YOUR INSTRUCTIONS:
Each line of the listing where the string "econstructor" appears is to be identified and copied.

EXTRACTED INFORMATION:
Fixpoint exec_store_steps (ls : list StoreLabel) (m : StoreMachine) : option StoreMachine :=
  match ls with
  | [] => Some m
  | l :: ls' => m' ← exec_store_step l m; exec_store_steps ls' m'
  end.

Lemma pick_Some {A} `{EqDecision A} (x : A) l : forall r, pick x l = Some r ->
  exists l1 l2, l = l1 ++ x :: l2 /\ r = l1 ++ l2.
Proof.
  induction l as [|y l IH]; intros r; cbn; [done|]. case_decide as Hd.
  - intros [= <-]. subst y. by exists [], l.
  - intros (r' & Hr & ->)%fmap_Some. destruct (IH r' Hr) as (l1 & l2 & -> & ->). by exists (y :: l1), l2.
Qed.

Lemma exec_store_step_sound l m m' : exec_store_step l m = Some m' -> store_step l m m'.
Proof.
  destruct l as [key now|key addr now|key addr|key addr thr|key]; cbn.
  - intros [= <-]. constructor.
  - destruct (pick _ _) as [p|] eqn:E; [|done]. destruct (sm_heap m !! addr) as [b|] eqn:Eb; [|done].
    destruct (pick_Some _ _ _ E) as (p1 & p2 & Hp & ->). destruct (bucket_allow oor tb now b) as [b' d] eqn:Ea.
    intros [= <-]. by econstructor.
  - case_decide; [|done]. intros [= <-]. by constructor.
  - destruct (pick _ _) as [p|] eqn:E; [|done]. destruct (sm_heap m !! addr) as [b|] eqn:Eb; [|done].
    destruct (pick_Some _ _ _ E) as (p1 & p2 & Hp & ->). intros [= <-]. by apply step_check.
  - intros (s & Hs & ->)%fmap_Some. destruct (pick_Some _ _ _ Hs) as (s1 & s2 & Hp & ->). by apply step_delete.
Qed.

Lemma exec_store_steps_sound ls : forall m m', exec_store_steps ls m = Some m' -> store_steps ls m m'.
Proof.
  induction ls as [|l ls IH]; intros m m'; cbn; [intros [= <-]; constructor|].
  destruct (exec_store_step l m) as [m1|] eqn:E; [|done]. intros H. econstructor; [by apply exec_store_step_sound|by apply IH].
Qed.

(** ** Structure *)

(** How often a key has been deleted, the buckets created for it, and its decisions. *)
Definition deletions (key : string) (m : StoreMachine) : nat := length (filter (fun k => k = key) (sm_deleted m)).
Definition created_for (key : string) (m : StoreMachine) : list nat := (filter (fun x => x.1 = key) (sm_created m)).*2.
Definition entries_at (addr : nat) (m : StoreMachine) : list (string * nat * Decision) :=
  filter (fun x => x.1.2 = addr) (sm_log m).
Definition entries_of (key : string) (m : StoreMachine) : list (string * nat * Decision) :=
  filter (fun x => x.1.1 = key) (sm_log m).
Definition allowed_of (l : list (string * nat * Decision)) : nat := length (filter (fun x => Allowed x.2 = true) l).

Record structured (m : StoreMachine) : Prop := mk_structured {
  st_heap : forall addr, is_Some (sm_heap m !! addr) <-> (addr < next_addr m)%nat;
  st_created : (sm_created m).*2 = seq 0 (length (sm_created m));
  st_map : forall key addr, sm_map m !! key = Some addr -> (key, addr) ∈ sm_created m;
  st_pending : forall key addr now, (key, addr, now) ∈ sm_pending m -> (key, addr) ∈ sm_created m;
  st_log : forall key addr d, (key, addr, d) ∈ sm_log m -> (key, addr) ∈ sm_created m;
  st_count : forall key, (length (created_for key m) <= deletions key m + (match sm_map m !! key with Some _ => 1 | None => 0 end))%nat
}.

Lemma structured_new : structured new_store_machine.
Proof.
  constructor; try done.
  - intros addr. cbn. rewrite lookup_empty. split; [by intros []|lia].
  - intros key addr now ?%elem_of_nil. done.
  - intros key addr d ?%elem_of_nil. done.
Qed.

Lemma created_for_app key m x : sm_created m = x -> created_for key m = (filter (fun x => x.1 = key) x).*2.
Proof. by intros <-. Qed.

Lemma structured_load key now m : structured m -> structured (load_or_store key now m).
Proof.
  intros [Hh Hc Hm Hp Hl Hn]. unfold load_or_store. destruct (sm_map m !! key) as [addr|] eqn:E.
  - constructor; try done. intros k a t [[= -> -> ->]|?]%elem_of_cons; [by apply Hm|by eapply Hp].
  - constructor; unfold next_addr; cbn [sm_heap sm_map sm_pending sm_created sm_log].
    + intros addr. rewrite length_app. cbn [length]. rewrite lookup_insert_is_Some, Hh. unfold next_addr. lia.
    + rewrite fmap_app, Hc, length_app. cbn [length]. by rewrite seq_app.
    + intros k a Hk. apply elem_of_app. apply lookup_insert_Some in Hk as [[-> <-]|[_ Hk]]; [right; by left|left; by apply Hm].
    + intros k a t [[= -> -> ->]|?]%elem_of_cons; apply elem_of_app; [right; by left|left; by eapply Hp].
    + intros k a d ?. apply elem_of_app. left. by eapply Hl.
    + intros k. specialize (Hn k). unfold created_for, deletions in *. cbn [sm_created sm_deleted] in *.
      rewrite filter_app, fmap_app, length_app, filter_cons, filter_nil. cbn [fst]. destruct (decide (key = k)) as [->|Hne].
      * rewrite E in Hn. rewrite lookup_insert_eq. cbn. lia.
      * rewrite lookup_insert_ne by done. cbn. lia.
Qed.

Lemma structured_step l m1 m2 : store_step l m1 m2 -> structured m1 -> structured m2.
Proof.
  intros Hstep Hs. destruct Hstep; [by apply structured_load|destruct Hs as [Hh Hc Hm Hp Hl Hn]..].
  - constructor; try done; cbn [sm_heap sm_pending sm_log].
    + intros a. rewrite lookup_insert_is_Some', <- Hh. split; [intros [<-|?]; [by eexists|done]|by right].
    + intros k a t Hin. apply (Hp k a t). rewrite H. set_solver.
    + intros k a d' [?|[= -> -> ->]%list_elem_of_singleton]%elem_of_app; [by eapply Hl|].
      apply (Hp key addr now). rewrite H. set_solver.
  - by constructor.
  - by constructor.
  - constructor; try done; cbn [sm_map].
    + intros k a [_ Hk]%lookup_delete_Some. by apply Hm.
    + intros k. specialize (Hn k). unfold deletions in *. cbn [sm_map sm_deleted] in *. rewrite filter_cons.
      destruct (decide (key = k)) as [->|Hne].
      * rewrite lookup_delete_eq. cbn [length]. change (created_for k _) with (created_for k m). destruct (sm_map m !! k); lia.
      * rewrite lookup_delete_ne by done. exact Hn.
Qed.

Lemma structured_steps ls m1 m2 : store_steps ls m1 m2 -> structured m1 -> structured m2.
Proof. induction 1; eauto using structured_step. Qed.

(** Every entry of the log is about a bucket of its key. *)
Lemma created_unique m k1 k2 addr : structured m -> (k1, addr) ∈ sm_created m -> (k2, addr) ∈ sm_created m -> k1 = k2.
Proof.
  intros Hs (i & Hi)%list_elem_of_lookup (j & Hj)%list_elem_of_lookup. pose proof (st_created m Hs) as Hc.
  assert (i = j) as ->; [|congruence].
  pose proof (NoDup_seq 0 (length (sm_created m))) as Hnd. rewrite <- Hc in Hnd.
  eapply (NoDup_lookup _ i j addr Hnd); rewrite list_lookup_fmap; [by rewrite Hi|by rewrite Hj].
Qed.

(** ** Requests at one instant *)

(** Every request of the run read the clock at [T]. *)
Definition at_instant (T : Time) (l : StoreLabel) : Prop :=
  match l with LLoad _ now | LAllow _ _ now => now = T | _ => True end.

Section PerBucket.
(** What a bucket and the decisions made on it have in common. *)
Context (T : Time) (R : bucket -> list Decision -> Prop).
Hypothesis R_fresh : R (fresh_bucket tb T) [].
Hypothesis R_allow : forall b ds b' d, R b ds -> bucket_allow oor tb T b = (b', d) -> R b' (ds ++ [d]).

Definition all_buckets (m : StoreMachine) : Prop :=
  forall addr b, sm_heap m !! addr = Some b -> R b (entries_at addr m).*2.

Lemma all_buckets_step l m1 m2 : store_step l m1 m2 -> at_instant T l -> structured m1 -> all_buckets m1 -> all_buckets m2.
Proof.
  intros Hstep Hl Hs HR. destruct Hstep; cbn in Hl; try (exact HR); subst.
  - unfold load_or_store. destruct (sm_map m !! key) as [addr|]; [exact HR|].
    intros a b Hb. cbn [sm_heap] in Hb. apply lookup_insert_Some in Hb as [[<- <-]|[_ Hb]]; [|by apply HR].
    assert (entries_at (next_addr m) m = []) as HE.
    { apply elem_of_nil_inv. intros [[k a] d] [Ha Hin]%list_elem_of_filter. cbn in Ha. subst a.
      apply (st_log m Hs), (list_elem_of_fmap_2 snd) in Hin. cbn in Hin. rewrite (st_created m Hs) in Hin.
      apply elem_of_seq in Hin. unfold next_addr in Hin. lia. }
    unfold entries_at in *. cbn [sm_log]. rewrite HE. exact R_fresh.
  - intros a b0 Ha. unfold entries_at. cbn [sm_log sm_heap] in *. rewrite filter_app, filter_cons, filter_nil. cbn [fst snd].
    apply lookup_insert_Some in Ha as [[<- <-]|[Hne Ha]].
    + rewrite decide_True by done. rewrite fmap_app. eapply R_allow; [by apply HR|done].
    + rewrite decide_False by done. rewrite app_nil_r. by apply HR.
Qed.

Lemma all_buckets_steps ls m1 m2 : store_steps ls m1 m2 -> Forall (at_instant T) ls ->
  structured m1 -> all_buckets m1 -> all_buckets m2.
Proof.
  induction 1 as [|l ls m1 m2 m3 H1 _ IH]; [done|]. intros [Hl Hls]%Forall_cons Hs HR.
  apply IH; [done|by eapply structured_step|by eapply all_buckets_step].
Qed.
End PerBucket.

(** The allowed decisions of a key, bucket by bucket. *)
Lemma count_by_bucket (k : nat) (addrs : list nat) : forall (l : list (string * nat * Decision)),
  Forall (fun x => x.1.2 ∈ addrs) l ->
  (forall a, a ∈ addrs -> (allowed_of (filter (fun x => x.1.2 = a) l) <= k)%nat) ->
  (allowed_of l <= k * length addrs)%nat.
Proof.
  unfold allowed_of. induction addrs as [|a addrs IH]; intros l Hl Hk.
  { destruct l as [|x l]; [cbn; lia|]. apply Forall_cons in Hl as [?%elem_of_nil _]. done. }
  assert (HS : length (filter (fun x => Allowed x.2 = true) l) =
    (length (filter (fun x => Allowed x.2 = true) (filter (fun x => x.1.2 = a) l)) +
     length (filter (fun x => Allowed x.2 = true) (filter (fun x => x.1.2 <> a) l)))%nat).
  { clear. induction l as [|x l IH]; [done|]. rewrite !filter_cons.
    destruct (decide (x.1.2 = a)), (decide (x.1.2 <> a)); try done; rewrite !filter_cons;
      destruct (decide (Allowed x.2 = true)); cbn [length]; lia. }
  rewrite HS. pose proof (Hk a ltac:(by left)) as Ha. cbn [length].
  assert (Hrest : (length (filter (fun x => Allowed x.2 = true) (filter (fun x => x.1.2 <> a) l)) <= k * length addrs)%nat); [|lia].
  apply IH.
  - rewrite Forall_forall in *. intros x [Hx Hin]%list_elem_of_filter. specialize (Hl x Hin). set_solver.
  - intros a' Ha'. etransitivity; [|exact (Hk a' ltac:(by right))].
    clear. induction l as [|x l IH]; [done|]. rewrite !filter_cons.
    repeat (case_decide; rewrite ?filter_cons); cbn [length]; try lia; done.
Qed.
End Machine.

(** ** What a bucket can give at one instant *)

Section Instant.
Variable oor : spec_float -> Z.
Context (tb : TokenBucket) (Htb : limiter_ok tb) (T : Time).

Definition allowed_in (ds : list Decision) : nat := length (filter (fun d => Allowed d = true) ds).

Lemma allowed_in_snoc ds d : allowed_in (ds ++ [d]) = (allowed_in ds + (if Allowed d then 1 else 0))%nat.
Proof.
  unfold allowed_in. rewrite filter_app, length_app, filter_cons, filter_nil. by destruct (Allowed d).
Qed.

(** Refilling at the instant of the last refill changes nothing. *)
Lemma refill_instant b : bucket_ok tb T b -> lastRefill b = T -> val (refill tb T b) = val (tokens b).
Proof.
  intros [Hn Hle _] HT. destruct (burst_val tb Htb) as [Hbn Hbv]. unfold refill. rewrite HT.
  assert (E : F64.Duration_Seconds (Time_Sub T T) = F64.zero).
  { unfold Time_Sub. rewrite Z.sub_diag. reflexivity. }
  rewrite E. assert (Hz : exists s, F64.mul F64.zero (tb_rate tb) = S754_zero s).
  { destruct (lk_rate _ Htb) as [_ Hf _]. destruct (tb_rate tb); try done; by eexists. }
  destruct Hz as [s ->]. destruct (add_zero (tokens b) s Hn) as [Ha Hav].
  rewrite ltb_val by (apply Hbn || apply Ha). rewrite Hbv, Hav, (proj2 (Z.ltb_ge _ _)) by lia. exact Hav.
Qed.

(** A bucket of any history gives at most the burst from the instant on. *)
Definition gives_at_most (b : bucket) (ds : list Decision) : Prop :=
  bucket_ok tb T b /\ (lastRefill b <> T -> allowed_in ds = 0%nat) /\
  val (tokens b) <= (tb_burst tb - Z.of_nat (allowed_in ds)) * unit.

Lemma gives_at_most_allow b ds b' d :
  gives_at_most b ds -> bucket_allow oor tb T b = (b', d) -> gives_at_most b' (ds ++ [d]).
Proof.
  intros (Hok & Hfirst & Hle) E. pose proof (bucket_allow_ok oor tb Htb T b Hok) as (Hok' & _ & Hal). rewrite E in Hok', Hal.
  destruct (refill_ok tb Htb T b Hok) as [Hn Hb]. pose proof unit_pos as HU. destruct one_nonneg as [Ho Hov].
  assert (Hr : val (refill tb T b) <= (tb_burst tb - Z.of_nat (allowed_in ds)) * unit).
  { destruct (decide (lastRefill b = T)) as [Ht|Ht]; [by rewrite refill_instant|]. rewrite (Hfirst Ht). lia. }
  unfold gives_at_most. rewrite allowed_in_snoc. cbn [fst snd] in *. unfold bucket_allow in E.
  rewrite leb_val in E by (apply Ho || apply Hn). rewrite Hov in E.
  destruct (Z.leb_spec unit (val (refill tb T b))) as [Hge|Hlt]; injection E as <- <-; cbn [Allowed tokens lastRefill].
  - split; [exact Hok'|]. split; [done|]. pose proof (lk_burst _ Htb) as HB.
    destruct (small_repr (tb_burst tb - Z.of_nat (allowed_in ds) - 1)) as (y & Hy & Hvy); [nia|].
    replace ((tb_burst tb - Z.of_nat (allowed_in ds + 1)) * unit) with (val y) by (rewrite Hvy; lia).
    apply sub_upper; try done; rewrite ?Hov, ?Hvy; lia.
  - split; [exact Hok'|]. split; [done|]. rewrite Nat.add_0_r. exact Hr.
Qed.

YOUR SOLUTION:
    intros [= <-]. by econstructor.
  destruct (exec_store_step l m) as [m1|] eqn:E; [|done]. intros H. econstructor; [by apply exec_store_step_sound|by apply IH].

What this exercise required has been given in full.